Please go through the records below and return every line holding the word "injection".

[[ Data to examine open ]]

Lemma demo_exec_confined code ns (h : gmap loc nat) r h' :
  Demo.demo_exec code ns h = (r, h') -> confined ns h r h'.
Proof.
  intros Hexec. unfold Demo.demo_exec in Hexec.
  assert (forall l : loc, is_Some (h !! l) ->
            <[fresh (dom h) := 0%nat]> h !! l = h !! l) as Hfresh.
  { intros l Hl. rewrite lookup_insert_ne; [done |].
    intros <-. apply (is_fresh (dom h)). by apply elem_of_dom. }
  repeat case_bool_decide; injection Hexec as <- <-;
    (split; [intros l Hl _; first [done | by apply Hfresh] |]);
    intros ns' l Hr Hreach; try discriminate Hr; injection Hr as <-.
  - by left.
  - left. by eapply reaches_delete.
  - apply reaches_insert in Hreach as [Hreach | Hreach]; [inversion Hreach | by left].
  - apply reaches_insert in Hreach as [Hreach | Hreach]; [inversion Hreach | by left].
  - apply reaches_insert in Hreach as [Hreach | Hreach]; [| by left].
    inversion Hreach; subst. right. apply not_elem_of_dom, is_fresh.
Qed.

(** A snippet that rebinds [pd] in its own namespace, followed by a
    second request: both sandboxes carry the same table. *)
Lemma capability_table_on_demo :
  capability_table (safe_globals 4%positive) = capability_table (safe_globals 2%positive).
Proof.
  destruct (capability_table_is_the_same_for_every_execution
              Rebinding.python Process.at_import "pd = None"
              2%positive 4%positive (safe_globals 2%positive) (safe_globals 4%positive)
              eq_refl)
    as (_ & _ & Hiff & _).
  apply Hiff. reflexivity.
Defined.

(** A snippet that replaces [df] by a new frame: the deserialized input
    at location 1 keeps its one row. *)
Lemma independent_copy_on_demo :
  heap_after (execute_cleaning_code Demo.host
                (Demo.request "[{}]" "df = df.iloc[0:0]") ∅) !! 1%positive
    = Some 1%nat.
Proof.
  destruct (execution_works_on_an_independent_copy Demo.host
              (Demo.request "[{}]" "df = df.iloc[0:0]") ∅ 1%nat eq_refl eq_refl)
    as (r & tail & _ & Hexec & _ & _ & _ & _ & _ & _ & _ & _ & _ & _ & Hconfined).
  apply Hconfined. by apply (demo_exec_confined _ _ _ _ _ Hexec).
Defined.

(** * Further properties of the handler *)

Section HandlerProperties.
Context (host : Host).
Implicit Types (request : ExecutionRequest) (h : gmap loc (DataFrame host)).

(** The three responses the handler builds. *)
Lemma returned_response_cases request h response :
  outcome (execute_cleaning_code host request h) = Ok response ->
  response = security_violation \/
  (exists e, response = execution_failed e) \/
  (exists cleaned_json, response = execution_succeeded cleaned_json).
Proof.
  intros Hout.
  destruct (execute_cleaning_code_path host request h);
    unfold outcome in Hout; cbn [fst] in Hout;
    first [ discriminate Hout | injection Hout as <- ].
  - by left.
  - right. left. by eexists.
  - right. left. by eexists.
  - right. right. by eexists.
  - right. left. by eexists.
Qed.

(** X1. Whatever response the handler returns has one of two shapes:
    success with no error message (the dataset being what [to_json]
    returned), or failure with an error message and no dataset. *)
Theorem response_has_dataset_or_error request h response :
  outcome (execute_cleaning_code host request h) = Ok response ->
  (success response = true /\ error_message response = None) \/
  (success response = false /\
   cleaned_dataframe_json response = None /\
   is_Some (error_message response)).
Proof.
  intros [-> | [[e ->] | [cleaned_json ->]]]%returned_response_cases.
  - right. repeat split. by eexists.
  - right. repeat split. by eexists.
  - left. by split.
Qed.

(** X2. Every request calls the parser exactly once, also when its
    snippet is forbidden; it builds at most one sandbox and calls [exec]
    at most once, and never without a sandbox built before the call; it
    serializes at most once, and never without a call of [exec] before
    the serialization. *)
Theorem calls_per_request request h :
  parser_calls (trace (execute_cleaning_code host request h)) = 1%nat /\
  (driver_invocations (trace (execute_cleaning_code host request h))
     <= sandbox_builds (trace (execute_cleaning_code host request h)))%nat /\
  (sandbox_builds (trace (execute_cleaning_code host request h)) <= 1)%nat /\
  (serializer_calls (trace (execute_cleaning_code host request h))
     <= driver_invocations (trace (execute_cleaning_code host request h)))%nat /\
  (forall code ns,
      Exec code ns ∈ trace (execute_cleaning_code host request h) ->
      exists before after src dst,
        trace (execute_cleaning_code host request h)
          = before ++ Exec code ns :: after /\
        FrameCopy src dst ∈ before) /\
  (forall obj,
      ToJson obj ∈ trace (execute_cleaning_code host request h) ->
      exists before after code ns,
        trace (execute_cleaning_code host request h)
          = before ++ ToJson obj :: after /\
        Exec code ns ∈ before).
Proof.
  split; [| split; [| split; [| split; [| split]]]].
  1-4: destruct (execute_cleaning_code_path host request h);
    cbn [trace snd]; unfold parser_calls, sandbox_builds, driver_invocations,
      serializer_calls, trace_to_exec, execution_failed_line, step4_line, step5_line;
    cbn [app List.filter is_read_json is_frame_copy is_exec is_to_json length]; lia.
  - intros code ns Hin.
    destruct (exec_event_inv host request h code ns Hin) as (d & Hread & -> & ->).
    destruct (forbidden_keyword_found (code_snippet request)) eqn:Hguard.
    + exfalso.
      destruct (execute_cleaning_code_path host request h); try congruence.
      cbn [trace snd] in Hin. rewrite !elem_of_cons, elem_of_nil in Hin.
      repeat destruct Hin as [Hin | Hin]; try discriminate Hin; done.
    + destruct (accepted_request_trace host request h d Hread Hguard)
        as (r & tail & -> & _).
      eexists (take 6 (trace_to_exec request h d)), tail,
        (input_loc h), (copy_loc h d).
      split; [reflexivity |].
      cbn [take trace_to_exec]. rewrite !elem_of_cons. tauto.
  - intros obj Hin.
    destruct (to_json_event_inv host request h obj Hin) as (d & after & Hread & _ & _).
    destruct (execute_cleaning_code_path host request h) as
      [ | | | d0 e h' Hr Hg Hx He | d0 e h' Hr Hg Hx He | d0 after0 h' Hr Hg Hx Hd
      | d0 after0 h' df_out json Hr Hg Hx Hd Hj
      | d0 after0 h' df_out e Hr Hg Hx Hd Hj He
      | d0 after0 h' df_out e Hr Hg Hx Hd Hj He ];
      cbn [trace snd] in Hin |- *;
      unfold trace_to_exec, execution_failed_line, step4_line, step5_line in Hin;
      rewrite ?elem_of_app, ?elem_of_cons, ?elem_of_nil in Hin;
      repeat match type of Hin with
             | _ \/ _ => destruct Hin as [Hin | Hin]
             end;
      try discriminate Hin; try contradiction; injection Hin as ->.
    + exists (trace_to_exec request h d0 ++ [step4_line; step5_line]), [],
        (code_snippet request), (safe_globals (copy_loc h d0)).
      split; [by rewrite <- app_assoc |].
      unfold trace_to_exec. rewrite elem_of_app, !elem_of_cons. tauto.
    + exists (trace_to_exec request h d0 ++ [step4_line; step5_line]),
        [execution_failed_line e],
        (code_snippet request), (safe_globals (copy_loc h d0)).
      split; [by rewrite <- app_assoc |].
      unfold trace_to_exec. rewrite elem_of_app, !elem_of_cons. tauto.
    + exists (trace_to_exec request h d0 ++ [step4_line; step5_line]), [],
        (code_snippet request), (safe_globals (copy_loc h d0)).
      split; [by rewrite <- app_assoc |].
      unfold trace_to_exec. rewrite elem_of_app, !elem_of_cons. tauto.
Qed.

[[ Data to examine closed ]]

- **Answer to this problem**:
  repeat case_bool_decide; injection Hexec as <- <-;
    intros ns' l Hr Hreach; try discriminate Hr; injection Hr as <-.
    first [ discriminate Hout | injection Hout as <- ].
      try discriminate Hin; try contradiction; injection Hin as ->.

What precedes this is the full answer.